Then he would grip his heart with his hand, and strive to set his whole body in motion, as though he were perishing with cold, and hasten to shift his eyes to a fresh place, and again to another. When they led Jesus away from Caiaphas, he met His weary eyes quite close, and, somehow or other, unconsciously he gave Him several friendly nods.
“I am here, my Son, I am here,” he muttered hurriedly, and maliciously poked to some gaper in the back who stood in his way.
And now, in a huge shouting crowd, they all moved on to Pilate for the last examination and trial, and with the same insupportable curiosity Judas searched the faces of the ever swelling multitude. Many were quite unknown to him; Judas had never seen them before, but some were there who had cried, “Hosanna!” to Jesus, and at each step the number of them seemed to increase.
“Well, well!” thought Judas, and his head spun round as if he were drunk, “the worst is over. Directly they will be crying: ‘He is ours, He is Jesus! What are you about?’ and all will understand, and—”
But the believers walked in silence. Some hypocritically smiled, as if to say: “The affair is none of ours!” Others spoke with constraint, but their low voices were drowned in the rumbling of movement, and the loud delirious shouts of His enemies.
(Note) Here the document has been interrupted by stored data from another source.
Lemma range_loop_nil c to fuel curr page s s' :
  reader sh = Some c → stopAtNil = false → length page ≤ resultCount →
  range_loop prefix fuel sh from to callback stopAtNil curr page (length page) s =
    (Return ENil, s') →
  ∃ ks, path to curr ks ∧ (length page + length ks) mod page_size ≠ 0.
Proof.
  intros Hr Hst. revert curr page s. induction fuel as [|fuel IH]; intros curr page s Hp;
    cbn [range_loop]; destruct (Equals curr (Some to)) eqn:HE.
  1,3: intros ([proceed e] & s1 & E & [= He _])%bind_inv; subst e;
    destruct (visitKeys_nil c page s _ s1 Hr Hst E eq_refl) as [_ Hk];
    exists []; split; [by constructor|]; cbn [length]; rewrite Nat.add_0_r, Nat.mod_small;
    [by destruct page|unfold page_size; lia].
  - done.
  - intros (e & s1 & _ & H)%bind_inv. destruct (negb (is_nil e)) eqn:Ee.
    { apply bind_inv in H as (e' & s2 & _ & [= H _]). by destruct (DatabaseError_not_nil e'). }
    destruct (Nat.leb_spec resultCount (length page)) as [Hle|Hlt].
    + apply bind_inv in H as ([proceed e'] & s2 & E & H).
      destruct (is_nil e') eqn:En; cbn [negb orb] in H; [|injection H as -> _; done].
      apply is_nil_true in En as ->.
      destruct (visitKeys_nil c _ s1 _ s2 Hr Hst E eq_refl) as [Hpr _]. cbn in Hpr. subst proceed.
      cbn [negb] in H. apply bind_inv in H as (next & s3 & HN & H).
      destruct (Next curr) as [next'|] eqn:EN; [|done]. injection HN as -> _.
      destruct (IH next [] s3 ltac:(cbn; lia) H) as (ks & HP & Hmod).
      exists (curr :: ks). split; [by eapply path_step|].
      replace (length page + length (curr :: ks)) with (length ks + 1 * page_size)
        by (unfold page_size; cbn [length]; lia).
      by rewrite Nat.Div0.mod_add.
    + apply bind_inv in H as (next & s3 & HN & H).
      destruct (Next curr) as [next'|] eqn:EN; [|done]. injection HN as -> _.
      replace (S (length page)) with (length (page ++ [toRedisKey curr])) in H
        by (rewrite length_app; cbn; lia).
      destruct (IH next (page ++ [toRedisKey curr]) s3) as (ks & HP & Hmod);
        [rewrite length_app; cbn; lia|exact H|].
      exists (curr :: ks). split; [by eapply path_step|].
      rewrite length_app in Hmod. cbn [length] in *. 
      by replace (length page + S (length ks)) with (length page + 1 + length ks) by lia.
Qed.
End range.

(** ** Properties *)

Section properties.
Context {W : Type} `{RS : RedisSpec W} `{!Env W}.
Context (prefix : bytes).
Implicit Types (s : St store W) (sh : shelf (W := W)) (callback : CallerFn store W).

(** what a page yields. [visitKeys] fails with a database error, which it always does
    for no keys at all; or it calls the callback, in the order of the keys, for each key the
    server has, and with [stopAtNil] for those before the first key it lacks, until the
    callback fails; it then says whether to proceed. *)
Theorem redis_visitKeys sh c callback from stopAtNil ks s
    (Hr : reader sh = Some c) (Hks : Forall (readable prefix sh from) ks) :
  let keys := toRedisKey prefix sh <$> ks in
  (∃ e s1, e ≠ ENil ∧ is_database_error e = true ∧ calm s s1 ∧
     visitKeys prefix sh keys callback from stopAtNil s = (Return (false, e), s1)) ∨
  (ks ≠ [] ∧ ∃ s1, calm s s1 ∧
     visitKeys prefix sh keys callback from stopAtNil s =
       (if stopAtNil
        then call_pairs callback (until_missing prefix sh (data s) ks)
               (none_missing prefix sh (data s) ks)
        else call_pairs callback (present prefix sh (data s) ks) true) s1).
Proof.
  intros keys. destruct (visitKeys_cases prefix sh callback from stopAtNil c keys s Hr)
    as [H|(Hk & s1 & Hc & E)]; [by left|right].
  split; [by intros ->|]. exists s1. split; [done|]. rewrite E. by apply visit_values_spec.
Qed.

(** C28: [Range] visits the keys from [from] up to [to], computed with [Next], in pages: with
    as many turns as there are keys, it makes one check for cancellation for each key and
    visits page after page, until a page says not to proceed. All pages but the last have
    1001 keys; together they are the keys, in order. *)
Theorem redis_Range_pages sh from to callback stopAtNil ks fuel s
    (HP : path to from ks) (Hf : length ks ≤ fuel) :
  shelf_Range prefix fuel sh from to callback stopAtNil s =
    visit_pages prefix sh callback from stopAtNil 0 (pages ks) s ∧
  ∃ full rest, pages ks = full ++ [rest] ∧ mjoin full ++ rest = ks ∧
    Forall (λ p, length p = page_size) full ∧ length rest ≤ resultCount.
Proof.
  split; [|by apply paginate_spec; cbn; lia].
  by apply (range_loop_pages prefix sh callback from stopAtNil to ks from fuel []); [..|cbn; lia].
Qed.

(** C30: for [Uint32Key]s, [Range] always comes to its end: the keys it asks for are the
    [n] keys from [from] on, where [n] is the distance from [from] to [to] modulo 2^32. With
    [from <= to] that is the interval; with [to < from] it is not empty but wraps around
    the end of the key space. *)
Theorem redis_Range_uint32 sh (u t : N) callback stopAtNil fuel s
    (Hu : (u < 2 ^ 32)%N) (Ht : (t < 2 ^ 32)%N) :
  let n := N.to_nat ((t + 2 ^ 32 - u) mod 2 ^ 32) in
  n ≤ fuel →
  shelf_Range prefix fuel sh (Uint32Key u) (Uint32Key t) callback stopAtNil s =
    visit_pages prefix sh callback (Uint32Key u) stopAtNil 0 (pages (uint_path u n)) s ∧
  length (uint_path u n) = n ∧ (u ≤ t → N.of_nat n = t - u)%N ∧
  (t < u → N.of_nat n = 2 ^ 32 - (u - t))%N.
Proof.
  intros n Hf. split_and!.
  - apply (range_loop_pages prefix sh callback (Uint32Key u) stopAtNil (Uint32Key t)
      (uint_path u n) (Uint32Key u) fuel []); [|by rewrite length_uint_path|cbn; lia].
    apply uint_path_spec; [done|done|]. unfold n. by rewrite N2Nat.id.
  - apply length_uint_path.
  - intros Hle. unfold n. rewrite N2Nat.id.
    replace (t + 2 ^ 32 - u)%N with (t - u + 1 * 2 ^ 32)%N by lia.
    rewrite N.Div0.mod_add. apply N.mod_small. lia.
  - intros Hlt. unfold n. rewrite N2Nat.id, N.mod_small; lia.
Qed.

(** C29: when [Range] without [stopAtNil] returns nil, [to] is reached from [from] by [Next],
    and the number of keys on the way is not a multiple of 1001. So it never returns nil
    on an empty interval, nor on one that is cut into full pages: the last, empty page is
    refused by the server; nor when [to] is not reached at all. *)
Theorem redis_Range_nil sh c from to callback fuel s s'
    (Hr : reader sh = Some c)
    (H : shelf_Range prefix fuel sh from to callback false s = (Return ENil, s')) :
  ∃ ks, path to from ks ∧ length ks mod page_size ≠ 0.
Proof.
  by apply (range_loop_nil prefix sh callback from false c to fuel from [] s s') in H; [|..|cbn; lia].
Qed.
And Judas felt better again. Suddenly he noticed Thomas cautiously slipping through the crowd not far off, and struck by a sudden thought, he was about to go up to him. At the sight of the traitor, Thomas was frightened, and tried to hide himself. But in a little narrow street, between two walls, Judas overtook him.
“Thomas, wait a bit!”
Thomas stopped, and stretching both hands out in front of him solemnly pronounced the words:
“Avaunt, Satan!”
Iscariot made an impatient movement of the hands.